The Grand Finale

So the journey of the roasted chicken is now complete. Though, I think of it more along the lines of victory in a single battle, with the war very much undecided. It all started with the idea of roasting a chicken. Really, as loathe as I am to admit it, I was really shudder baking a chicken. The initial foray was due to Jill’s grill ceasing to work, due to an apparent lack of propane, despite the tank feeling full. I hate propane. This is one of many reasons, but not the primary one. Real (wood or hardwood charcoal) fire is just much better on all fronts. But anyway, I roasted (baked) the chicken with inspiration from Mr. Steingarten with favorable results. So next up was the whole roast chicken. I was left with a lot of scraps, including the carcass, which Jill forbade me from throwing away.

Then, like a poulet in a pillowcase to the head, it hit me. Make stock. And thus was the genesis of the cassoulet. Now, cassoulet is technically a winter dish, but I love it. And since it was taken off the menu at Chiboust, where I had my birthday dinner (again, thank you Mom) and has been off for some time, I was on a slow withdrawal. So I decided to make a cassoulet. Cassoulet is, at its most basic, a white bean stew with sausage. Sausage and white beans are really the only requirements. And after reading a very good vegetarian cassoulet recipe, I guess really the only requirement is white beans. Cannellini beans are the preferred varietal. And from there, you just add all kinds of heartiness to make your cassoulet.

I referred to three different recipes off, though I made greater use of my own chicken stock, seeing as how I spent a significant portion of time yesterday making it. Today, was cassoulet day. I think it turned out really well, so I’m actually going to share.

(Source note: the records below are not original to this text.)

(** * canscan: the device registry, the network-device form and the AI facade

    A shallow embedding of
      - src/models/device.model.ts      (the data model),
      - src/services/device.service.ts  (DeviceService),
      - the AppComponent's device form  (confirmSaveDevice),
      - the Gemini service              (GeminiService),
    followed by the properties of the specification that concern them.

    Conventions.  A JavaScript string is a [string]; its code units are the
    8-bit characters of [ascii].  A JavaScript number that the code only ever
    produces by [parseInt] is a [number]: [NaN] or an integer.  A promise
    that has settled is a [completion]: [Returned] for a fulfilled promise or
    a normal return, [Threw] for a rejection or an exception, carrying the
    [message] of the error. *)

From Stdlib Require Import List String Ascii Bool Arith ZArith NArith Lia.
From Stdlib Require Import DecimalString DecimalPos DecimalN.
Import ListNotations.
Local Open Scope list_scope.
Local Open Scope string_scope.
Local Open Scope nat_scope.

(* ------------------------------------------------------------------------- *)
(** * The parts of the JavaScript library the sources use *)
(* ------------------------------------------------------------------------- *)

Module Js.

(** `${n}` for a non-negative integer. *)
Definition string_of_N (n : N) : string := NilZero.string_of_uint (N.to_uint n).

(** [s.includes(needle)] *)
Fixpoint includes (needle s : string) : bool :=
  if String.prefix needle s then true
  else match s with
       | EmptyString => false
       | String _ s' => includes needle s'
       end.

(** [toLowerCase] on one code unit: A-Z, and the upper-case letters of
    Latin-1 (0xC0-0xDE without the multiplication sign 0xD7). *)
Definition lower_char (c : ascii) : ascii :=
  let n := nat_of_ascii c in
  if ((65 <=? n) && (n <=? 90)) || ((192 <=? n) && (n <=? 222) && negb (n =? 215))
  then ascii_of_nat (n + 32) else c.

Fixpoint toLowerCase (s : string) : string :=
  match s with
  | EmptyString => EmptyString
  | String c s' => String (lower_char c) (toLowerCase s')
  end.

(** White space and line terminators among the code units below 256: TAB, LF,
    VT, FF, CR, SPACE and NBSP. *)
Definition is_space (c : ascii) : bool :=
  let n := nat_of_ascii c in
  ((9 <=? n) && (n <=? 13)) || (n =? 32) || (n =? 160).

Fixpoint trimStart (s : string) : string :=
  match s with
  | String c s' => if is_space c then trimStart s' else s
  | EmptyString => EmptyString
  end.

(** [trimEnd]: a character is kept when something that is not white space
    follows it or it is not white space itself. *)
Fixpoint trimEnd (s : string) : string :=
  match s with
  | EmptyString => EmptyString
  | String c s' =>
      match trimEnd s' with
      | EmptyString => if is_space c then EmptyString else String c EmptyString
      | rest => String c rest
      end
  end.

(** [s.trim()] *)
Definition trim (s : string) : string := trimEnd (trimStart s).

Definition is_digit (c : ascii) : bool :=
  let n := nat_of_ascii c in (48 <=? n) && (n <=? 57).

Definition digit_value (c : ascii) : Z := Z.of_nat (nat_of_ascii c - 48).

(** A number as [parseInt] produces it. *)
Inductive number : Type :=
| NaN
| Int (z : Z).

(** The digits at the front of [s], read in base ten onto [acc]; [seen]
    records that at least one digit was read. *)
Fixpoint parse_digits (acc : Z) (seen : bool) (s : string) : option Z :=
  match s with
  | String c s' =>
      if is_digit c then parse_digits (10 * acc + digit_value c) true s'
      else if seen then Some acc else None
  | EmptyString => if seen then Some acc else None
  end.

(** [parseInt(s, 10)]: leading white space is skipped, one sign is read, then
    the longest run of decimal digits; what follows is ignored, and no digit
    at all gives NaN. *)
Definition parseInt (s : string) : number :=
  match trimStart s with
  | String "-" s' =>
      match parse_digits 0 false s' with Some z => Int (- z) | None => NaN end
  | String "+" s' =>
      match parse_digits 0 false s' with Some z => Int z | None => NaN end
  | s' =>
      match parse_digits 0 false s' with Some z => Int z | None => NaN end
  end.

Definition isNaN (n : number) : bool :=
  match n with NaN => true | Int _ => false end.

(** [n < k] and [n > k]: every comparison with NaN is false. *)
Definition lt (n : number) (k : Z) : bool :=
  match n with NaN => false | Int z => (z <? k)%Z end.

Definition gt (n : number) (k : Z) : bool :=
  match n with NaN => false | Int z => (k <? z)%Z end.

(** [n === k] *)
Definition strict_eq (n : number) (k : Z) : bool :=
  match n with NaN => false | Int z => (z =? k)%Z end.

(** [!s] for a string: only the empty string is falsy. *)
Definition is_empty (s : string) : bool :=
  match s with EmptyString => true | _ => false end.

(** [s || d] for an optional string: [undefined] and the empty string fall
    back to [d]. *)
Definition or_else (s : option string) (d : string) : string :=
  match s with
  | Some (String c r) => String c r
  | _ => d
  end.

(** [s.replace(/\./g, '-')] *)
Fixpoint replace_dots (s : string) : string :=
  match s with
  | EmptyString => EmptyString
  | String c s' => String (if Ascii.eqb c "." then "-"%char else c) (replace_dots s')
  end.

(** [String(z)] for an integer. *)
Definition string_of_Z (z : Z) : string :=
  match z with
  | Z0 => "0"
  | Zpos p => string_of_N (Npos p)
  | Zneg p => "-" ++ string_of_N (Npos p)
  end.

(** [String(n)] *)
Definition string_of_number (n : number) : string :=
  match n with
  | NaN => "NaN"
  | Int z => string_of_Z z
  end.

(** [!n] for a number: NaN and zero are falsy. *)
Definition is_falsy (n : number) : bool :=
  match n with
  | NaN => true
  | Int z => (z =? 0)%Z
  end.

(** [l.join(sep)] *)
Fixpoint join (sep : string) (l : list string) : string :=
  match l with
  | [] => ""
  | x :: rest =>
      match rest with
      | [] => x
      | _ => x ++ sep ++ join sep rest
      end
  end.

(** The double quote and the line feed. *)
Definition quote : ascii := "034"%char.

Definition newline : ascii := "010"%char.

(** [s.replace] of the export: every double quote is doubled. *)
Fixpoint double_quotes (s : string) : string :=
  match s with
  | EmptyString => EmptyString
  | String c s' =>
      if Ascii.eqb c quote then String quote (String quote (double_quotes s'))
      else String c (double_quotes s')
  end.

(** How a call ends: a normal return (a fulfilled promise) or an exception
    (a rejected promise) with the [message] of the error. *)
Inductive completion (A : Type) : Type :=
| Returned (a : A)
| Threw (message : string).
Arguments Returned {A} a.
Arguments Threw {A} message.

End Js.

(* ------------------------------------------------------------------------- *)
(** * Regular expressions, as far as the form validation needs them *)
(* ------------------------------------------------------------------------- *)

Module Regex.

Inductive regex : Type :=
| Void                              (* matches nothing *)
| Eps                               (* the empty string *)
| Chr (c : ascii)                   (* one literal character *)
| Range (lo hi : ascii)             (* a class [lo-hi] *)
| Cat (r s : regex)
| Alt (r s : regex).

Definition in_range (lo hi c : ascii) : bool :=
  (nat_of_ascii lo <=? nat_of_ascii c) && (nat_of_ascii c <=? nat_of_ascii hi).

Fixpoint nullable (r : regex) : bool :=
  match r with
  | Void => false
  | Eps => true
  | Chr _ => false
  | Range _ _ => false
  | Cat r s => nullable r && nullable s
  | Alt r s => nullable r || nullable s
  end.

(** The derivative of [r] by the character [c]. *)
Fixpoint deriv (c : ascii) (r : regex) : regex :=
  match r with
  | Void => Void
  | Eps => Void
  | Chr d => if Ascii.eqb c d then Eps else Void
  | Range lo hi => if in_range lo hi c then Eps else Void
  | Cat r s =>
      if nullable r then Alt (Cat (deriv c r) s) (deriv c s)
      else Cat (deriv c r) s
  | Alt r s => Alt (deriv c r) (deriv c s)
  end.

(** [/^r$/.test(s)]: the whole of [s] matches [r]. *)
Fixpoint test (r : regex) (s : string) : bool :=
  match s with
  | EmptyString => nullable r
  | String c s' => test (deriv c r) s'
  end.

(** [r{n}] *)
Fixpoint times (n : nat) (r : regex) : regex :=
  match n with
  | O => Eps
  | S n' => Cat r (times n' r)
  end.

(** [r{0,n}] *)
Fixpoint upto (n : nat) (r : regex) : regex :=
  match n with
  | O => Eps
  | S n' => Alt (Cat r (upto n' r)) Eps
  end.

(** [r{lo,hi}] *)
Definition between (lo hi : nat) (r : regex) : regex :=
  Cat (times lo r) (upto (hi - lo) r).

(** The strings a regular expression denotes. *)
Inductive lang : regex -> string -> Prop :=
| lang_eps : lang Eps ""
| lang_chr c : lang (Chr c) (String c "")
| lang_range lo hi c : in_range lo hi c = true -> lang (Range lo hi) (String c "")
| lang_cat r s u v : lang r u -> lang s v -> lang (Cat r s) (u ++ v)
| lang_alt_l r s u : lang r u -> lang (Alt r s) u
| lang_alt_r r s u : lang s u -> lang (Alt r s) u.

End Regex.

(* ------------------------------------------------------------------------- *)
(** * src/models/device.model.ts *)
(* ------------------------------------------------------------------------- *)

Module Model.

Inductive DeviceStatus : Type := Connected | Ready | Offline | Error.

(** ['Printer' | 'Scanner' | '3-in-1'] *)
Inductive DeviceType : Type := Printer | Scanner | ThreeInOne.

Inductive ConnectionType : Type := USB | Network.

Record USBAlternateInterface : Type :=
  { interfaceClass : N }.

Record USBInterface : Type :=
  { interfaceNumber : N;
    alternates : list USBAlternateInterface }.

Record USBConfiguration : Type :=
  { configurationValue : N;
    interfaces : list USBInterface }.

(** The fields of a WebUSB device object.  The object itself belongs to the
    browser: the registry holds a reference to it, a [handle], and reads the
    fields through the USB host (see [UsbHost] below). *)
Record USBDevice : Type :=
  { vendorId : N;
    productId : N;
    manufacturerName : option string;
    productName : option string;
    serialNumber : option string;
    opened : bool;
    configuration : option USBConfiguration;
    configurations : list USBConfiguration }.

First, in a medium sauteing pan, I browned four pieces of bacon, chopped up into small pieces. After they were browned, into a bowl they went. In the bacon grease, I browned four turkey-chicken sausages provided by Jill. Then into the bowl with the bacon. In the remaining grease went the following:
– three leeks (white – light green parts), split down the middle and cut into 1/2 inch pieces
– five small carrots, cut similar to the leeks, unpeeled
– one large fennel bulb, cut similarly
– four cloves of garlic, crushed
– one bay leaf
– salt
– peppper
– ground cloves

I browned all of this mixture with a splash of olive oil, as the veggies took up a lot of the grease, of which there wasn’t much in the first place. It took about 15 minutes on medium heat. Then I put this pan on simmer after adding the bacon and sausage back in.

In a bigger pan, I chopped up one cippollini (sp?) onion, and browned that with some allspice and merlot vinegar. Once the onion was browned, I added three cans of washed cannellini beans. Then I added the contents of the other pan to this big pan (which I was going to put in the oven). I added four cups of my homemade chicken stock to the pan and brought it to a boil. Once boiling, I put the whole big pan into the oven at 350F for 30 minutes.

In a small magic bullet, I ground up a handful of parsley, olive oil, and six cloves of garlic. I put this in a small frying pan and got the oil hot. Then I added a few cups of coarse breadcrumbs and browned those. Out comes the cassoulet, breadcrumbs on top. Then back into the oven at 400F for 20 minutes.

Out comes the cassoulet. I go off to the track for a set of 400s. Jill cheers me on through the 400s with rousing calls of, “CASSOULET!!” Finish. Run home. Immediately recover with some cassoulet, just to test it. Delicious. Reheat over low heat on the stove. Serve to everyone. Success.

Really, I think it was one of the best things I’ve ever made, and I’m even happier because largely the recipe was my own creation, as most of mine are, but I always like it when I really make something good that I also “invented.” And so ends the chicken saga, and I think it’s probably time to get back to talking about things like BAMFs and new bikes, especially with Interbike approaching quickly.